All indications were all the local treatments worked, there was no evidence of disease, so it made sense to stop treatment, maybe we got it all, and if we didn’t, it might be a long time before there was evidence of disease.

Wouldn’t that have been nice?

I had a biochemical failure (obsolete term), biochemical recurrence, or biochemical relapse last spring.

My PSA became detectable, and was doubling every month. Not good.

It didn’t take too long before I did a bunch of scans. PSMA PET scan, cat scan, bone scan.
Cat scan found some areas to follow up on, bone scan found nothing.
A PSMA PET scan then was equivocal

I had to wait six months to rescan.

In the fall repeated all the scans and the PSMA PET scan confirmed I now have stage 4 metastatic prostate cancer, in a few vertebras, two locations in my pelvis (iliac crest and pubis), and a couple of distant lymph nodes.

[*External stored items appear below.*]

(* ===== verification/MarketFiat.v ===== *)
(** * The market for one currency

    [crates/stats/src/market/fiat.rs]: view 5, composed from the families. *)

From S2P Require Import Prelude F64 StatsPrelude Percentile Calendar Window Metric.
From S2P Require Import Activity Volume Ranking Market.
From S2P Require Timing.

#[local] Open Scope Z_scope.

Definition orders_in (orders : list Order) (fiat : string) : list Order :=
  filter (λ o, o_fiat_code o = fiat) orders.
Definition orders_from (orders : list Order) (fiat : string) : list Order :=
  filter (λ o, og_fiat_code (o_origin o) = fiat) orders.

Definition report (orders : list Order) (fiat : string) (window : Window) (now : Z) : list Metric :=
  let in_market := orders_in orders fiat in
  let from_fiat := orders_from orders fiat in
  let prefix := dotted "market" fiat in
  let observed name := observed (dotted prefix name) in
  let timing := Timing.summarise from_fiat window now in
  let instance o := [o_instance o] in
  let by_orders := tally instance (λ _, 1) (book in_market window) in
  let by_volume := tally instance o_amount_sats (completed in_market window) in
  metrics prefix (summarise in_market window) (Some fiat)
  ++ [ observed "time_to_fill_samples" (Count (Timing.time_to_fill_samples timing));
       observed "time_to_fill_p50" (or_missing Seconds (Timing.time_to_fill_p50 timing));
       observed "time_to_fill_p90" (or_missing Seconds (Timing.time_to_fill_p90 timing));
       observed "book_size" (Count (Timing.book_size timing));
       observed "instances" (Count (Z.of_nat (length (entries by_orders))));
       ranked prefix "instances_top3_by_orders" by_orders "";
       ranked prefix "instances_top3_by_volume" by_volume " sats" ].

(** ** The view agrees with the families it quotes *)

Lemma slice_is_filter orders fiat :
  default [] (slice orders Activity.ByFiat !! fiat) = orders_in orders fiat.
Proof. by apply group_by_filter. Qed.

(** The structure rows are the currency's block of [stats market --by fiat]. *)
Lemma fiat_view_is_slice orders fiat window now :
  is_Some (slice orders Activity.ByFiat !! fiat) →
  metrics (dotted "market" fiat) (summarise (orders_in orders fiat) window) (Some fiat)
    `prefix_of` report orders fiat window now ∧
  (fiat, orders_in orders fiat) ∈ btree_iter (slice orders Activity.ByFiat).
Proof.
  intros [g Hg]. split; [by eexists|].
  rewrite elem_of_btree_iter, <- slice_is_filter, Hg. done.
Qed.
(** *** What it keeps *)

Lemma sorted_lookup {A} (R : relation A) l i j x y :
  StronglySorted R l → (i < j)%nat → l !! i = Some x → l !! j = Some y → R x y.
Proof.
  intros Hs. revert i j. induction Hs as [|z l _ IH Hall]; [done|]. intros [|i] [|j] Hij Hi Hj; [lia| |lia|].
  - injection Hi as ->. by eapply Forall_lookup_1.
  - by eapply IH; [apply Nat.succ_lt_mono, Hij|..].
Qed.

Section chains.
Context `{External}.
Context (l : list EventRecord) (Hid : ∀ x y, x ∈ l → y ∈ l → er_id x = er_id y → x = y).
#[local] Notation "x ⪯ y" := (by_key record_oldest x y) (at level 70).

Lemma oldest_antisymm x y : x ∈ l → y ∈ l → x ⪯ y → y ⪯ x → x = y.
Proof. intros Hx Hy Hxy Hyx. pose proof (key_le_antisymm _ _ Hxy Hyx) as [= _ E]. by apply Hid. Qed.
Lemma elem_of_before x r : x ∈ before l r ↔ x ∈ l ∧ partition x = partition r ∧ er_id x ≠ er_id r ∧ x ⪯ r.
Proof. unfold before. rewrite list_elem_of_filter. tauto. Qed.
Lemma lag_Some r p : lag l r = Some p →
  p ∈ l ∧ partition p = partition r ∧ p ≠ r ∧ p ⪯ r ∧
  ∀ x, x ∈ l → r ∈ l → partition x = partition r → x ⪯ r → x = r ∨ x ⪯ p.
Proof.
  intros [Hp Hmax]%last_by_Some. apply elem_of_before in Hp as (Hp & Hpart & Hne & Hle).
  split_and!; [done..|congruence|done|]. intros x Hx Hr Hpx Hxr. destruct (decide (er_id x = er_id r)) as [E|E].
  - left. by apply Hid.
  - right. by apply Hmax, elem_of_before.
Qed.

(** Going back from any announcement, the first to say what it says is one
    that repeats nothing. *)
Lemma said_first r : r ∈ l → ∃ r0, r0 ∈ l ∧ partition r0 = partition r ∧ r0 ⪯ r ∧ ¬ repeats l r0 ∧
  ∀ x, x ∈ l → partition x = partition r → r0 ⪯ x → x ⪯ r → said x = said r.
Proof.
  intros Hr. pose proof Hr as [i Hi]%(elem_of_order_by record_oldest)%list_elem_of_lookup.
  revert r Hr Hi. induction (lt_wf i) as [i _ IH]. intros r Hr Hi.
  destruct (decide (repeats l r)) as [[Hs Hl]|Hn].
  2: { exists r. split_and!; [done|done|by destruct (by_key_total record_oldest r r)|done|].
    intros x Hx _ Hrx Hxr. f_equal. by apply oldest_antisymm. }
  destruct (lag l r) as [p|] eqn:E; [|by rewrite <- Hl in Hs; destruct Hs]. cbn in Hl.
  apply lag_Some in E as (Hp & Hpart & Hne & Hpr & Hmax).
  pose proof Hp as [j Hj]%(elem_of_order_by record_oldest)%list_elem_of_lookup.
  assert (j < i)%nat as Hji.
  { destruct (Nat.lt_trichotomy j i) as [?|[->|Hij]]; [done|by rewrite Hi in Hj; congruence|].
    destruct Hne. apply oldest_antisymm; [done..|].
    eapply sorted_lookup; [apply order_by_sorted|exact Hij|exact Hi|exact Hj]. }
  destruct (IH j Hji p Hp Hj) as (r0 & Hr0 & Hpart0 & Hle0 & Hn0 & Hsame). exists r0.
  split_and!; [done|congruence|by etrans|done|]. intros x Hx Hpx Hr0x Hxr.
  destruct (Hmax x Hx Hr Hpx Hxr) as [->|Hxp]; [done|]. rewrite <- Hl. by apply Hsame; [|congruence|..].
Qed.

(** The announcement in force at a moment. *)
Definition in_force (l : list EventRecord) (s : string * Z * option string) (t : Z) : option EventRecord :=
  last (order_by record_oldest (filter (λ r, partition r = s ∧ er_created_at r ≤ t) l)).

Lemma in_force_kept l' s t :
  (∀ x, x ∈ l' ↔ x ∈ l ∧ ¬ repeats l x) → said <$> in_force l' s t = said <$> in_force l s t.
Proof.
  intros Hl'. unfold in_force at 2. destruct (last _) as [r|] eqn:E.
  - apply last_by_Some in E as [[[<- Ht] Hr]%list_elem_of_filter Hmax].
    destruct (said_first r Hr) as (r0 & Hr0 & Hpart & Hle & Hn & Hsame).
    assert (er_created_at r0 ≤ t) as Ht0 by (destruct Hle as [?|[? _]]; cbn in *; lia).
    destruct (last_by_is_Some record_oldest (filter (λ x, partition x = partition r ∧ er_created_at x ≤ t) l') r0) as [r1 E1].
    { apply list_elem_of_filter. by rewrite Hl'. }
    unfold in_force. rewrite E1. cbn. f_equal. apply last_by_Some in E1 as [[[Hpart1 Ht1] Hr1]%list_elem_of_filter Hmax1].
    apply Hl' in Hr1 as Hr1'. apply Hsame; [tauto|done| |].
    + apply Hmax1, list_elem_of_filter. by rewrite Hl'.
    + apply Hmax, list_elem_of_filter. tauto.
  - unfold in_force. destruct (last (order_by _ (filter _ l'))) as [x|] eqn:E1; [|done].
    apply last_by_Some in E1 as [[Hx Hin%Hl']%list_elem_of_filter _].
    destruct (last_by_is_Some record_oldest (filter (λ r, partition r = s ∧ er_created_at r ≤ t) l) x) as [y Ey].
    { by apply list_elem_of_filter; split; [|apply Hin]. } congruence.
Qed.
End chains.
(** ** The rows of a series *)

Lemma plot_rows prefix_ data now metric previous buckets i key bucket :
  buckets !! i = Some (key, bucket) →
  let found := measure data bucket now metric in
  let before := match i with O => previous | S j => buckets !! j ≫= λ entry, measure data entry.2 now metric end in
  plot prefix_ data now metric previous buckets !! (2 * i)%nat = head (bucket_rows prefix_ key found before) ∧
  plot prefix_ data now metric previous buckets !! (2 * i + 1)%nat = last (bucket_rows prefix_ key found before).
Proof.
  revert previous i. induction buckets as [|[k b] buckets IH]; intros previous i; [done|]. destruct i as [|i].
  - intros [= <- <-]. done.
  - intros Hi. cbn [lookup list_lookup] in Hi. replace (2 * S i)%nat with (S (S (2 * i))) by lia.
    replace (S (S (2 * i)) + 1)%nat with (S (S (2 * i + 1))) by lia. cbn [plot bucket_rows app lookup list_lookup].
    specialize (IH (measure data b now metric) i Hi). cbv zeta in IH |- *.
    destruct i as [|j]; exact IH.
Qed.

Lemma plot_length prefix_ data now metric previous buckets :
  length (plot prefix_ data now metric previous buckets) = (2 * length buckets)%nat.
Proof.
  revert previous. induction buckets as [|[k b] l IH]; intros previous; [done|]. cbn [plot bucket_rows app length].
  rewrite IH. lia.
Qed.
(* ===== verification/SnapshotFacts.v ===== *)
(** * What a snapshot promises

    Over [Snapshot]: the documents of a run and their addresses, the rows of a
    partition, and what does not move while the archive does not. *)

From S2P Require Import Prelude F64 StatsPrelude Metric Calendar Window Bucket.
From S2P Require Address Activity Series Instances DevFees Disputes.
From S2P Require Import Document Snapshot.

#[local] Open Scope Z_scope.

Section facts.
Context {cal : Calendar} {laws : CalendarLaws} `{Serialize Payload} `{Digest}.

Lemma partition_spec data report resolution bucket coverage now p :
  partition data report resolution bucket coverage now = Some p →
  ∃ family, family_of report = Some family ∧ Address.fits bucket resolution = true ∧
    covers coverage (Address.bucket_window bucket) = true ∧
    p_address p = Address.ASeries report (Address.mkPartition resolution bucket) None ∧
    p_period p = Address.bucket_window bucket ∧ p_hash p = hash_of (PSeries (p_payload p)) ∧
    p_payload p = (let span := Address.bucket_window bucket in
      let catalogue := Series.catalogue_of family data span now in
      mkSeriesPayload (range_of span) (Address.resolution_as_str resolution)
        (date_column :: (column (Series.prefix family +:+ ".") data span now <$> catalogue))
        (row catalogue data coverage now <$> rows_of resolution span)).
Proof.
  unfold partition. rewrite bind_Some. intros (family & Hf & Hp). exists family. split; [done|].
  unfold Address.partition_new in Hp. destruct (Address.fits bucket resolution); [|done]. cbn [mbind option_bind] in Hp.
  cbn [Address.pt_bucket] in Hp. destruct (covers _ _) eqn:Hc; [|done]. injection Hp as <-. done.
Qed.
Lemma partition_is_Some data report resolution bucket coverage now :
  is_Some (partition data report resolution bucket coverage now) ↔
    is_Some (family_of report) ∧ Address.fits bucket resolution = true ∧
    covers coverage (Address.bucket_window bucket) = true.
Proof.
  split.
  - intros [p (family & ? & ? & ? & _)%partition_spec]. split_and!; [by eexists|done|done].
  - intros ([family Hf] & Hfit & Hc). unfold partition, Address.partition_new. rewrite Hf, Hfit.
    cbn [mbind option_bind Address.pt_bucket]. rewrite Hc. by eexists.
Qed.

(** ** Addresses *)

(** The addresses a run publishes. *)
Definition published (data : Series.Data) (coverage : Coverage) (now : Z) (a : Address.Address) : Prop :=
  match a with
  | Address.AWindow report span None => True
  | Address.AWindow report span (Some (Address.ScopeInstance pubkey)) =>
      report = Address.Orders ∧ pubkey ∈ Instances.pf_pubkey <$> Series.sd_profiles data ∧
      is_Some (Address.scope_instance pubkey)
  | Address.ASeries report (Address.mkPartition resolution bucket) None =>
      is_Some (family_of report) ∧ bucket ∈ partitions coverage resolution now ∧
      covers coverage (Address.bucket_window bucket) = true
  | _ => False
  end.

Definition series_documents (data : Series.Data) (coverage : Coverage) (run : Run) (now : Z) (report : Address.Report)
    (resolution : Address.Resolution) : list Document :=
  omap (λ bucket, series_document run now <$> partition data report resolution bucket coverage now)
    (partitions coverage resolution now).

Lemma elem_of_series_documents data coverage run now report resolution d :
  d ∈ series_documents data coverage run now report resolution ↔
    ∃ bucket p, bucket ∈ partitions coverage resolution now ∧
      partition data report resolution bucket coverage now = Some p ∧ d = series_document run now p.
Proof.
  unfold series_documents. rewrite list_elem_of_omap. split.
  - intros (b & Hb & (p & Hp & ->)%fmap_Some). by exists b, p.
  - intros (b & p & Hb & Hp & ->). exists b. split; [done|]. cbv beta. by rewrite Hp.
Qed.

Lemma elem_of_report_documents data coverage run now report d :
  d ∈ report_documents data coverage run now report ↔
    (∃ span, d = let window := window_of span coverage now in
       window_document run report span None window (window_metrics report data window now) now) ∨
    (∃ resolution, is_Some (family_of report) ∧ d ∈ series_documents data coverage run now report resolution).
Proof.
  unfold report_documents. rewrite elem_of_app, list_elem_of_fmap. apply Morphisms_Prop.or_iff_morphism.
  - split; [intros (span & -> & _); by eexists|]. intros (span & ->). exists span. split; [done|].
    destruct span; repeat (done || constructor).
  - destruct (family_of report) as [f|].
    + rewrite list_elem_of_bind. split; [intros (r & ? & ?); exists r; by split; [eexists|]|].
      intros (r & _ & Hd). exists r. split; [done|]. destruct r; repeat (done || constructor).
    + rewrite elem_of_nil. split; [done|]. by intros (r & [? ?] & _).
Qed.

Lemma elem_of_profile_documents data coverage run now profile d :
  d ∈ profile_documents data coverage run now profile ↔
    is_Some (Address.scope_instance (Instances.pf_pubkey profile)) ∧
    ∃ span, d = let window := window_of span coverage now in
      window_document run Address.Orders span (Some (Address.ScopeInstance (Instances.pf_pubkey profile))) window
        (instance_metrics (filter (λ o, Activity.o_pubkey o = Instances.pf_pubkey profile) (Series.sd_orders data)) window now) now.
Proof.
  unfold profile_documents. destruct (Address.scope_instance _) as [scope|] eqn:Es.
  - assert (scope = Address.ScopeInstance (Instances.pf_pubkey profile)) as ->
      by (unfold Address.scope_instance in Es; by destruct (_ && _); simplify_eq).
    cbn [SCOPED_REPORTS]. rewrite list_elem_of_bind. setoid_rewrite list_elem_of_singleton. split.
    + intros (r & Hd & ->). apply list_elem_of_fmap in Hd as (span & -> & _). split; [by eexists|]. by exists span.
    + intros [_ (span & ->)]. eexists. split; [|reflexivity]. apply list_elem_of_fmap. exists span. split; [done|].
      destruct span; repeat (done || constructor).
  - rewrite elem_of_nil. split; [done|]. by intros [[? ?] _].
Qed.

Lemma elem_of_documents data coverage id now d (run := mkRun id now) :
  d ∈ s_documents (compute data coverage id now) ↔
    (∃ report, d ∈ report_documents data coverage run now report) ∨
    (∃ profile, profile ∈ Series.sd_profiles data ∧ d ∈ profile_documents data coverage run now profile).
Proof.
  cbn [compute s_documents]. rewrite elem_of_app, !list_elem_of_bind. apply Morphisms_Prop.or_iff_morphism.
  - split; [intros (r & ? & _); by exists r|]. intros (r & Hd). exists r. split; [done|]. destruct r; repeat (done || constructor).
  - naive_solver.
Qed.

Lemma series_address run now report resolution bucket data coverage p :
  partition data report resolution bucket coverage now = Some p →
  d_address (series_document run now p) = Address.ASeries report (Address.mkPartition resolution bucket) None.
Proof. intros (f & _ & _ & _ & Ha & _)%partition_spec. done. Qed.

Lemma published_spec data coverage id now a :
  a ∈ d_address <$> s_documents (compute data coverage id now) ↔ published data coverage now a.
Proof.
  rewrite list_elem_of_fmap. setoid_rewrite elem_of_documents. setoid_rewrite elem_of_report_documents.
  setoid_rewrite elem_of_profile_documents. setoid_rewrite elem_of_series_documents. split.
  - intros (d & -> & [(r & [(span & ->) | (res & Hf & b & p & Hb & Hp & ->)]) | (pf & Hpf & Hs & span & ->)]).
    + done.
    + rewrite (series_address _ _ _ _ _ _ _ _ Hp). apply partition_spec in Hp as (? & _ & _ & Hc & _). done.
    + cbn. split; [done|]. split; [by apply list_elem_of_fmap_2|done].
  - destruct a as [y|r w [[pk|n]|]|r [res b] [sc|]]; cbn [published]; try done.
    + intros (-> & (pf & -> & Hpf)%list_elem_of_fmap & Hs). eexists. split; [|right; exists pf; split; [done|split; [done|]]];
        [|by exists w]. done.
    + intros _. eexists. split; [|left; exists r; left; by exists w]. done.
    + intros (Hf & Hb & Hc). assert (Address.fits b res = true) as Hfit by exact (proj2 (proj1 (partitions_shape coverage res now) b Hb)).
      destruct (proj2 (partition_is_Some data r res b coverage now)) as [p Hp]; [done|].
      exists (series_document (mkRun id now) now p). split; [by rewrite (series_address _ _ _ _ _ _ _ _ Hp)|].
      left. exists r. right. exists res. split; [done|]. by exists b, p.
Qed.

Lemma published_ok data coverage now a : published data coverage now a → Address.address_ok a.
Proof.
  destruct a as [y|r w [[pk|n]|]|r [res b] [sc|]]; cbn [published]; try done.
  - intros (_ & _ & [s Hs]). cbn. intros s' [= <-]. cbn. rewrite Hs. f_equal.
    unfold Address.scope_instance in Hs. by destruct (_ && _); simplify_eq.
  - intros (_ & Hb & _). destruct (proj1 (partitions_shape coverage res now) b Hb) as [Hok Hfit]. by split_and!.
Qed.

Lemma fmap_bind {A B C} (f : B → C) (g : A → list B) l : f <$> (l ≫= g) = l ≫= λ x, f <$> g x.
Proof. induction l as [|x l IH]; [done|]. by rewrite !bind_cons, fmap_app, IH. Qed.
Lemma NoDup_omap {A B} (f : A → option B) l :
  (∀ x1 x2 y, f x1 = Some y → f x2 = Some y → x1 = x2) → NoDup l → NoDup (omap f l).
Proof.
  intros Hinj. induction 1 as [|x l Hx Hl IH]; cbn; [constructor|]. destruct (f x) as [y|] eqn:E; [|done].
  constructor; [|done]. intros (x' & Hx' & E')%list_elem_of_omap. by rewrite (Hinj x x' y E E') in Hx.
Qed.

Lemma sorted_NoDup {A} (index : A → Z) l : StronglySorted (λ a b, index a < index b) l → NoDup l.
Proof.
  induction 1 as [|x l _ IH Hx]; constructor; [|done]. intros Hin. rewrite Forall_forall in Hx.
  specialize (Hx x Hin). lia.
Qed.

Lemma NoDup_report_all : NoDup Address.report_all ∧ NoDup Address.window_all ∧ NoDup Address.resolution_all.
Proof. split_and!; repeat constructor; set_solver. Qed.

Lemma addresses_NoDup data coverage id now :
  NoDup (Instances.pf_pubkey <$> Series.sd_profiles data) →
  NoDup (d_address <$> s_documents (compute data coverage id now)).
Proof.
  intros Hpf. destruct NoDup_report_all as (HR & HW & HT). set (run := mkRun id now).
  assert (∀ r, NoDup (d_address <$> report_documents data coverage run now r)) as Hr.
  { intros r. unfold report_documents. rewrite fmap_app. apply NoDup_app. split_and!.
    - rewrite <- list_fmap_compose. apply NoDup_fmap_2; [|done]. by intros x y [=].
    - intros a (d & -> & (span & -> & _)%list_elem_of_fmap)%list_elem_of_fmap (d' & E & Hd')%list_elem_of_fmap.
      destruct (family_of r); [|by apply elem_of_nil in Hd'].
      apply list_elem_of_bind in Hd' as (res & Hd' & _). apply elem_of_series_documents in Hd' as (b & p & _ & Hp & ->).
      rewrite (series_address _ _ _ _ _ _ _ _ Hp) in E. done.
    - destruct (family_of r); [|constructor]. rewrite fmap_bind. apply NoDup_bind; [| |done].
      + intros r1 r2 a _ _ (d & -> & (b & p & _ & Hp & ->)%elem_of_series_documents)%list_elem_of_fmap
          (d' & E & (b' & p' & _ & Hp' & ->)%elem_of_series_documents)%list_elem_of_fmap.
        rewrite (series_address _ _ _ _ _ _ _ _ Hp), (series_address _ _ _ _ _ _ _ _ Hp') in E. by injection E.
      + intros res _. rewrite list_fmap_omap. apply NoDup_omap.
        * intros b b' a E E'. apply fmap_Some in E as (d & (p & Hp & ->)%fmap_Some & ->).
          apply fmap_Some in E' as (d' & (p' & Hp' & ->)%fmap_Some & E).
          rewrite (series_address _ _ _ _ _ _ _ _ Hp), (series_address _ _ _ _ _ _ _ _ Hp') in E. by injection E.
        * eapply sorted_NoDup, partitions_shape. }
  cbn [compute s_documents]. rewrite fmap_app, !fmap_bind. apply NoDup_app. split_and!.
  - apply NoDup_bind; [|by intros; apply Hr|done].
    assert (∀ r a, a ∈ d_address <$> report_documents data coverage run now r →
      (∃ w, a = Address.AWindow r w None) ∨ (∃ p, a = Address.ASeries r p None)) as Ha.
    { intros r a (d & -> & Hd)%list_elem_of_fmap. apply elem_of_report_documents in Hd as [(w & ->) | (res & _ & Hd)].
      - left. by exists w.
      - apply elem_of_series_documents in Hd as (b & p & _ & Hp & ->). rewrite (series_address _ _ _ _ _ _ _ _ Hp).
        right. by eexists. }
    intros r1 r2 a _ _ [[w ->] | [p ->]]%Ha H2%Ha; destruct H2 as [[w' E] | [p' E]]; by inversion E.
  - intros a (r & Hd & _)%list_elem_of_bind (pf & Hd' & _)%list_elem_of_bind.
    apply list_elem_of_fmap in Hd as (d & -> & Hd). apply list_elem_of_fmap in Hd' as (d' & E & Hd').
    apply elem_of_profile_documents in Hd' as (_ & span & ->).
    apply elem_of_report_documents in Hd as [(w & ->) | (res & _ & Hd)]; [done|].
    apply elem_of_series_documents in Hd as (b & p & _ & Hp & ->). by rewrite (series_address _ _ _ _ _ _ _ _ Hp) in E.
  - apply NoDup_bind.
    + intros p1 p2 a Hp1 Hp2 (d1 & -> & (_ & w1 & ->)%elem_of_profile_documents)%list_elem_of_fmap
        (d2 & E & (_ & w2 & ->)%elem_of_profile_documents)%list_elem_of_fmap.
      cbn in E. injection E as _ E. by eapply NoDup_fmap_inj.
    + intros p _. unfold profile_documents. destruct (Address.scope_instance _); [|constructor].
      cbn [SCOPED_REPORTS mbind list_bind]. rewrite app_nil_r, <- list_fmap_compose. apply NoDup_fmap_2; [|done].
      by intros x y [=].
    + by eapply NoDup_fmap_1.
Qed.

Lemma d_of_NoDup data coverage id now :
  NoDup (Instances.pf_pubkey <$> Series.sd_profiles data) →
  NoDup (d_of <$> s_documents (compute data coverage id now)).
Proof.
  intros Hpf. unfold d_of. change (λ d, Address.show (d_address d)) with (Address.show ∘ d_address).
  rewrite list_fmap_compose. apply NoDup_fmap_2_strong; [|by apply addresses_NoDup].
  intros a b Ha Hb E. apply published_spec, published_ok, Address.show_parses in Ha, Hb. rewrite E, Hb in Ha. by injection Ha.
Qed.

Lemma documents_hashed data coverage id now d (s := compute data coverage id now) :
  d ∈ s_documents s →
  d_envelope d = first (s_run s) (e_payload (d_envelope d)) ∧ d_hash d = hash_of (e_payload (d_envelope d)) ∧
  d_updated_at d = now ∧
  d_period d = match d_address d with
               | Address.ASeries _ p _ => Some (Address.bucket_window (Address.pt_bucket p)) | _ => None end.
Proof.
  intros [(r & Hd) | (pf & _ & Hd)]%elem_of_documents.
  - apply elem_of_report_documents in Hd as [(w & ->) | (res & _ & Hd)]; [done|].
    apply elem_of_series_documents in Hd as (b & p & _ & Hp & ->). rewrite (series_address _ _ _ _ _ _ _ _ Hp).
    apply partition_spec in Hp as (f & _ & _ & _ & _ & Hperiod & Hh & _). cbn. rewrite Hh, Hperiod. done.
  - by apply elem_of_profile_documents in Hd as (_ & w & ->).
Qed.

End facts.

(** ** A concrete run *)

Module sample.
#[export] Existing Instances Gregorian.gregorian Gregorian.gregorian_laws.
(** Stand-ins for the libraries: what is not compared need not be told apart. *)
#[export] Instance json : Serialize Payload := λ p, match p with PWindow _ => "window" | PSeries _ => "series" end.
#[export] Instance digest : Digest := λ text, [Z.of_nat (String.length text)].

Definition pubkey : string := "00000000000000000000000000000000000000000000000000000000000000ab".
Definition profile : Instances.Profile :=
  Instances.mkProfile pubkey (Some "alice") "alice (00000000)" None None None None None [] [] None 1767225600 1767830000.
Definition data : Series.Data :=
  Series.mkData Activity.sample.orders DevFees.no_fees Disputes.no_data [profile] None None.
Definition extent : Coverage := between 1767225600 1767830000.

Example daily_partition_of_january :
  match partition data Address.Orders Address.Daily (Address.BMonth 2026 1) extent 1767830001 with
  | Some p => d_of (series_document (mkRun "run" 1767830001) 1767830001 p) = "series:orders:daily:2026-01" ∧
      (c_name <$> sp_columns (p_payload p)) =
        ["date"; "created"; "completed"; "canceled"; "completion_rate"; "abandonment_rate"] ∧
      length (sp_rows (p_payload p)) = 31%nat ∧
      head (sp_rows (p_payload p)) = Some [Str "2026-01-01"; Int 1; Int 0; Int 0; Null; Float (f64_of_Z 0)] ∧
      last (sp_rows (p_payload p)) = Some [Str "2026-01-31"; Null; Null; Null; Null; Null]
  | None => False
  end.
Proof. vm_compute. repeat split. Qed.
End sample.

#[local] Existing Instances Gregorian.gregorian Gregorian.gregorian_laws sample.json sample.digest.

Started new drugs, and my testosterone is undetectable, PSA nearly undetectable.

The longer the new drugs keep my cancer from growing again the better, but there will come a day that they will fail.

The cancer has been kind so far, no pain. But the side effects are still hard.

I may get brief vacations from treatment to manage side effects (more formally, intermittent ADT), but for now, it’s wait.

-mr. bill
Sorry to hear this mr bill, keep up the good fight. Let the drugs do their work. keep us updated.